The second messenger cyclic guanosine monophosphate (cGMP) regulates multiple aspects of both structural development and physiological function in the developing nervous system. Recent in vitro experiments have shown that cGMP also modulates the response of developing vertebrate neurons to guidance molecules. This has led to the proposal that in vivo cGMP plays a critical role in directing the outgrowth of the apical dendrites of developing neurons in the cerebral cortex. Despite this proposed role, the onset, localization, and dynamics of cGMP production in the embryonic cortex are unknown. To investigate the potential contribution of cGMP in the embryo, we have used a pharmacological and immunohistochemical approach to test whether the endogenous production of cGMP, and the capacity to produce cGMP in response to nitric oxide (NO), in the cerebral cortex is compatible with the proposed developmental roles for cGMP. We find that cortical cGMP production and NO sensitivity are regionally and developmentally regulated. Cortical cGMP production begins at E15, later than in the ganglionic eminences, becomes high in the cortical plate but not the ventricular zone, and is dependent on nitric oxide synthase activity.
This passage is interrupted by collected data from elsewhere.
Lemma hugging_face_object_inv input r :
  hugging_face_object input = Ok r ->
  drop 5 input <> [] /\ window_offset r = 0 /\ window_length r = TO_END /\
  canonical_uri r = $"/vsihf/" ++ drop 5 input.
Proof.
  unfold hugging_face_object. destruct (hf_kind _) as [kind rest] eqn:Hk.
  rewrite expected_bind_ok. intros ([owner tl] & Hs & H).
  apply expected_bind_ok in H as ([name path] & _ & H).
  apply expected_bind_ok in H as ([name' rev'] & _ & [= <-]).
  split_and!; [|done..]. intros Hd. rewrite Hd in Hk. cbn in Hk. injection Hk as <- <-. done.
Qed.

(** Reading the canonical text of an object gives the object again. *)
Definition reads_back (r : Resolved) : Prop :=
  window_offset r = 0 /\ window_length r = TO_END /\
  forall levels, resolve_impl levels (canonical_uri r) = Ok r.

Lemma resolve_impl_alias levels u :
  u <> [] -> starts_with u VSI_SUBFILE = false -> resolve_impl levels u = resolve_alias ALIASES u.
Proof.
  intros Hne Hs. destruct levels; cbn [resolve_impl]; rewrite Hs;
    destruct (str_eqb u []) eqn:E; try done; by apply str_eqb_eq in E.
Qed.

Lemma starts_with_shorter u p q :
  starts_with u (p ++ q) = true -> starts_with u p = true.
Proof.
  intros [r ->]%starts_with_spec. apply starts_with_spec. exists (q ++ r). by rewrite app_assoc.
Qed.

(** Text outside the [/vsi] namespace goes to [terminal] at every level. *)
Lemma resolve_impl_plain levels u :
  u <> [] -> starts_with u $"/vsi" = false -> resolve_impl levels u = terminal u.
Proof.
  intros Hne Hv.
  assert (forall p, starts_with p $"/vsi" = true -> starts_with u p = false) as H.
  { intros p Hp%starts_with_drop. destruct (starts_with u p) eqn:E; [|done].
    rewrite Hp in E. by rewrite (starts_with_shorter _ _ _ E) in Hv. }
  rewrite resolve_impl_alias; [|done|by apply H].
  cbn [resolve_alias ALIASES]. by rewrite !H by reflexivity.
Qed.

(** A cloud alias goes to [terminal] on the scheme it stands for. *)
Lemma resolve_impl_vsi levels rest :
  rest <> [] ->
  resolve_impl levels ($"/vsis3/" ++ rest) = terminal ($"s3://" ++ rest) /\
  resolve_impl levels ($"/vsigs/" ++ rest) = terminal ($"gs://" ++ rest) /\
  resolve_impl levels ($"/vsiaz/" ++ rest) = terminal ($"az://" ++ rest) /\
  resolve_impl levels ($"/vsiadls/" ++ rest) = terminal ($"abfs://" ++ rest) /\
  resolve_impl levels ($"/vsihf/" ++ rest) = terminal ($"hf://" ++ rest) /\
  resolve_impl levels ($"/vsisource/" ++ rest) = terminal ($"source://" ++ rest).
Proof. destruct rest as [|c rest]; [done|]. intros _. split_and!; by destruct levels. Qed.

Lemma reads_back_intro r u :
  window_offset r = 0 -> window_length r = TO_END -> "#"%char ∉ u ->
  terminal_object u = Ok r -> (forall levels, resolve_impl levels (canonical_uri r) = terminal u) ->
  reads_back r.
Proof.
  intros Ho Hl Hu Hr Hc. split_and!; [done..|].
  intros levels. rewrite Hc. by apply terminal_plain.
Qed.

Lemma cloud_reads_back b rest g vsi dfs scheme r :
  cloud b rest g vsi dfs = Ok r -> "#"%char ∉ rest -> "#"%char ∉ scheme ->
  (forall x, cloud b x g vsi dfs = terminal_object (scheme ++ x)) ->
  (forall x levels, x <> [] -> resolve_impl levels (vsi ++ x) = terminal (scheme ++ x)) ->
  reads_back r.
Proof.
  intros Hr Hh Hs Hobj Hres. pose proof Hr as (c & k & -> & Hc & _ & _ & ->)%cloud_inv.
  eapply (reads_back_intro _ (scheme ++ c ++ "/"%char :: k)); [done..| | |].
  - rewrite not_elem_of_app. done.
  - by rewrite <-Hobj.
  - intros levels. apply Hres. by destruct c.
Qed.

Lemma elem_of_drop_not (c : ascii) n (s : str) : c ∉ s -> c ∉ drop n s.
Proof. intros H Hin. apply H. rewrite <-(take_drop n s). apply elem_of_app. by right. Qed.

(** Every object of the dispatch reads back. *)
Lemma terminal_object_reads_back u r :
  terminal_object u = Ok r -> "#"%char ∉ u -> starts_with u $"/vsi" = false -> reads_back r.
Proof.
  intros Hr Hu Hv. pose proof Hr as Hr0.
  assert (Hd : forall n, "#"%char ∉ drop n u) by (intros; by apply elem_of_drop_not).
  unfold terminal_object in Hr.
  destruct (_ || _) eqn:Ehttp in Hr.
  { unfold http_object in Hr. destruct (_ || _) in Hr; [done|]. injection Hr as <-.
    apply (reads_back_intro _ u); try done. intros levels. cbn.
    apply resolve_impl_plain; [by intros ->|done]. }
  clear Ehttp.
  assert (Hcloud : forall b n g vsi dfs scheme,
    cloud b (drop n u) g vsi dfs = Ok r -> "#"%char ∉ scheme ->
    (forall x, cloud b x g vsi dfs = terminal_object (scheme ++ x)) ->
    (forall x levels, x <> [] -> resolve_impl levels (vsi ++ x) = terminal (scheme ++ x)) ->
    reads_back r).
  { intros. eapply cloud_reads_back; eauto. }
  destruct (starts_with u $"s3://").
  { apply (Hcloud _ _ _ _ _ $"s3://" Hr); [by_decide|reflexivity|intros; by apply resolve_impl_vsi]. }
  destruct (starts_with u $"gs://").
  { apply (Hcloud _ _ _ _ _ $"gs://" Hr); [by_decide|reflexivity|intros; by apply resolve_impl_vsi]. }
  destruct (starts_with u $"az://").
  { apply (Hcloud _ _ _ _ _ $"az://" Hr); [by_decide|reflexivity|intros; by apply resolve_impl_vsi]. }
  destruct (starts_with u $"abfs://").
  { apply (Hcloud _ _ _ _ _ $"abfs://" Hr); [by_decide|reflexivity|intros; by apply resolve_impl_vsi]. }
  clear Hcloud.
  destruct (starts_with u $"source://") eqn:Esrc.
  { apply starts_with_drop in Esrc. apply source_object_inv in Hr as (Hne & Ho & Hl & Hc).
    apply (reads_back_intro _ u); try done. intros levels. rewrite Hc.
    rewrite Esrc at 2. by apply resolve_impl_vsi. }
  destruct (starts_with u $"hf://") eqn:Ehf.
  { apply starts_with_drop in Ehf. apply hugging_face_object_inv in Hr as (Hne & Ho & Hl & Hc).
    apply (reads_back_intro _ u); try done. intros levels. rewrite Hc.
    rewrite Ehf at 2. by apply resolve_impl_vsi. }
  destruct (starts_with u $"file://") eqn:Efile.
  { apply starts_with_drop in Efile. destruct (str_eqb (drop 7 u) []); [done|].
    injection Hr as <-. apply (reads_back_intro _ u); try done. intros levels.
    cbn [canonical_uri file_object]. change (canonical_uri _) with ($"file://" ++ drop 7 u).
    change (drop 7 u) with (drop (length $"file://") u). rewrite <-Efile.
    apply resolve_impl_plain; [by intros ->|done]. }
  destruct (contains u $"://"); [done|].
  destruct (str_eqb u []) eqn:Eu; [done|]. injection Hr as <-.
  apply (reads_back_intro _ u); try done. intros levels.
  apply resolve_impl_plain; [by intros ->|done].
Qed.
Furthermore, although radially migrating neurons were not NO responsive until they reached the cortical plate, NO exposure revealed an additional population of tangentially migrating presumptive interneurons from the ganglionic eminences with the capacity to produce cGMP. These results provide a new level of understanding of the stage and cell type specific regulation of the NO/cGMP pathway during embryonic development.